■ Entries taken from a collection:

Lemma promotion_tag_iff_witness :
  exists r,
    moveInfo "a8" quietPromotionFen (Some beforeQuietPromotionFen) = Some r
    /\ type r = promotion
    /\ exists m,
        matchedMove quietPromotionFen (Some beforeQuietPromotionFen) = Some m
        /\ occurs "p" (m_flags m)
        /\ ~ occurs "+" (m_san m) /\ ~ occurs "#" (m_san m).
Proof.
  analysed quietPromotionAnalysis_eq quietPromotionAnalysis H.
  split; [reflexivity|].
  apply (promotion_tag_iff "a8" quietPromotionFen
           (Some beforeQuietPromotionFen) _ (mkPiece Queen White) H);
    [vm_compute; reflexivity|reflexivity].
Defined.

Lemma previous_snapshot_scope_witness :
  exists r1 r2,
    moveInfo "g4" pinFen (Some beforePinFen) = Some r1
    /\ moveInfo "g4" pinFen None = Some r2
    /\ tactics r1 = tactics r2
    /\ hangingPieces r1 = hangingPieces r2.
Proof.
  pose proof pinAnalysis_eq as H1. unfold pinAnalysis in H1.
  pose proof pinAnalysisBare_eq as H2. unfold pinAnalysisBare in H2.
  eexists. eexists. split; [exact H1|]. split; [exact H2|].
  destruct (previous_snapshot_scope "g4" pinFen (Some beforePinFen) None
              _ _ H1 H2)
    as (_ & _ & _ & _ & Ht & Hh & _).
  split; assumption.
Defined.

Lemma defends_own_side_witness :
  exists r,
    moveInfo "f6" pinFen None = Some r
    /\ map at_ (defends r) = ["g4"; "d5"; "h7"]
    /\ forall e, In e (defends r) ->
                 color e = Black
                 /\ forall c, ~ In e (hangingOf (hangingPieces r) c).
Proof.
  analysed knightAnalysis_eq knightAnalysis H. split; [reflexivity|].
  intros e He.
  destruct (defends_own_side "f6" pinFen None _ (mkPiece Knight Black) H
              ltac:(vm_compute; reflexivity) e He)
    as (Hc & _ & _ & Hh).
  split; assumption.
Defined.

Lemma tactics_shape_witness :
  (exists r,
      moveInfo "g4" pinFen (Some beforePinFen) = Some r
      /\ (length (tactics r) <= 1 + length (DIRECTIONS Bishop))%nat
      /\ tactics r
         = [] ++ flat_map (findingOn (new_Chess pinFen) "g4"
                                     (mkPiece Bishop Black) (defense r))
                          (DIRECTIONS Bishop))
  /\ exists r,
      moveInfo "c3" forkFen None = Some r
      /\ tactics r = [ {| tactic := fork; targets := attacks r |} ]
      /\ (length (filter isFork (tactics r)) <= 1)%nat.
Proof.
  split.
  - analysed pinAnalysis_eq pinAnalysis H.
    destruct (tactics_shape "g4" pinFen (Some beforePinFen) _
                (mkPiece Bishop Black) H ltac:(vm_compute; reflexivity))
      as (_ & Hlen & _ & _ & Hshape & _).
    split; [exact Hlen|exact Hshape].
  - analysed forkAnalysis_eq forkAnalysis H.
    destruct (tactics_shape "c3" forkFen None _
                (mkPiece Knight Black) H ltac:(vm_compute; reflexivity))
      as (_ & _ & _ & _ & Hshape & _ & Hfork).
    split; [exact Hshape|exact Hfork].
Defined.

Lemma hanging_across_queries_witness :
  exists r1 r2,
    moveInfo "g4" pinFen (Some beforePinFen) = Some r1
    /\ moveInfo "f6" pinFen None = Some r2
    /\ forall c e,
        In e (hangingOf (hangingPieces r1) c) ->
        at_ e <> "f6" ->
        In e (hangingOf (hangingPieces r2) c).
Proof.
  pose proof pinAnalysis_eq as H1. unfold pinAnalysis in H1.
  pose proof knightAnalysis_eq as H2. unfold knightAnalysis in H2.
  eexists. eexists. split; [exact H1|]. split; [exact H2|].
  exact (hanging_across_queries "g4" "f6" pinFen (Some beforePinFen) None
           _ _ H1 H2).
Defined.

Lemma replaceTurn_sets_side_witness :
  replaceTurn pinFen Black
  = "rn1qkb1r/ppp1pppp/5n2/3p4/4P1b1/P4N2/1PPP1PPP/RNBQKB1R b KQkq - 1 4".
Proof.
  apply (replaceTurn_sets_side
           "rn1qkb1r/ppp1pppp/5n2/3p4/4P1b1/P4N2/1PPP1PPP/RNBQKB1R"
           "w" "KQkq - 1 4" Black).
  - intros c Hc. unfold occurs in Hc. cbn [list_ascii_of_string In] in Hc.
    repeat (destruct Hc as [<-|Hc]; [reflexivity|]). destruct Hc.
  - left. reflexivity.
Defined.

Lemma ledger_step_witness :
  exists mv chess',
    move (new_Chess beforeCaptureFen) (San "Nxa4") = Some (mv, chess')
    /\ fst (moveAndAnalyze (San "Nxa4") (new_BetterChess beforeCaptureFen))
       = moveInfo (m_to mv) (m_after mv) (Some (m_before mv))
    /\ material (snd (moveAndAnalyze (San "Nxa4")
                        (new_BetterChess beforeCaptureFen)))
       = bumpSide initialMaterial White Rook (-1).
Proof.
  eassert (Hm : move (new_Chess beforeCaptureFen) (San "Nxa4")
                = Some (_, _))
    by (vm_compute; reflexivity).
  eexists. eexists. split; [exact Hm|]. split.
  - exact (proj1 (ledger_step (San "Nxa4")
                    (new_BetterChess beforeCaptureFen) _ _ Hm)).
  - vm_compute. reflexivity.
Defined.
...
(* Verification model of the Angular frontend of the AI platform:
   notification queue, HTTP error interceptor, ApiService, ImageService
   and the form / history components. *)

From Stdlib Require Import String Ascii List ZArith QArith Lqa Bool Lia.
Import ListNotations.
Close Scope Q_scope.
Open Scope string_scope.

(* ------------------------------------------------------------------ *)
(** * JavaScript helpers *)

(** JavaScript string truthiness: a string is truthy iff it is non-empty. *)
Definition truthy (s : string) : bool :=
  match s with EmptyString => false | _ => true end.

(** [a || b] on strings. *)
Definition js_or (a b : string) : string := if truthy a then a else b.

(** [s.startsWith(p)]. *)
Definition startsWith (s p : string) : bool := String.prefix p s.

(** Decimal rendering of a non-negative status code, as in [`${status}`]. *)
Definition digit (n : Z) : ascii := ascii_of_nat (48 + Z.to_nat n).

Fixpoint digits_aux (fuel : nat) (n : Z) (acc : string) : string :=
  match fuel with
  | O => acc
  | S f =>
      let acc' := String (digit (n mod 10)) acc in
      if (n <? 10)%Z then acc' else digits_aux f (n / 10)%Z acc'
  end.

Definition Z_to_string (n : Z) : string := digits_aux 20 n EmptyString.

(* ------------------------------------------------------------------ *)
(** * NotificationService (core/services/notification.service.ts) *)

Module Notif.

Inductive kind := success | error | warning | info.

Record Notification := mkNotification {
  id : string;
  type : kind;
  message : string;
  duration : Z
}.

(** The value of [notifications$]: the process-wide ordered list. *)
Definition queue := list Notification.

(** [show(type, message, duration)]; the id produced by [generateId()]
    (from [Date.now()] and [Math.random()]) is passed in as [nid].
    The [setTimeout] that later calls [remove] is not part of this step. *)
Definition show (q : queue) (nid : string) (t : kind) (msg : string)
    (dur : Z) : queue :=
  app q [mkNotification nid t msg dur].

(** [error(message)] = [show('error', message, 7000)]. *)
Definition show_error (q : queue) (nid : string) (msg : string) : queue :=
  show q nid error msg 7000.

■ Task instructions: Please report all lines in the entries where "pose" appears.

■ Your response:
  pose proof pinAnalysis_eq as H1. unfold pinAnalysis in H1.
  pose proof pinAnalysisBare_eq as H2. unfold pinAnalysisBare in H2.
  pose proof pinAnalysis_eq as H1. unfold pinAnalysis in H1.
  pose proof knightAnalysis_eq as H2. unfold knightAnalysis in H2.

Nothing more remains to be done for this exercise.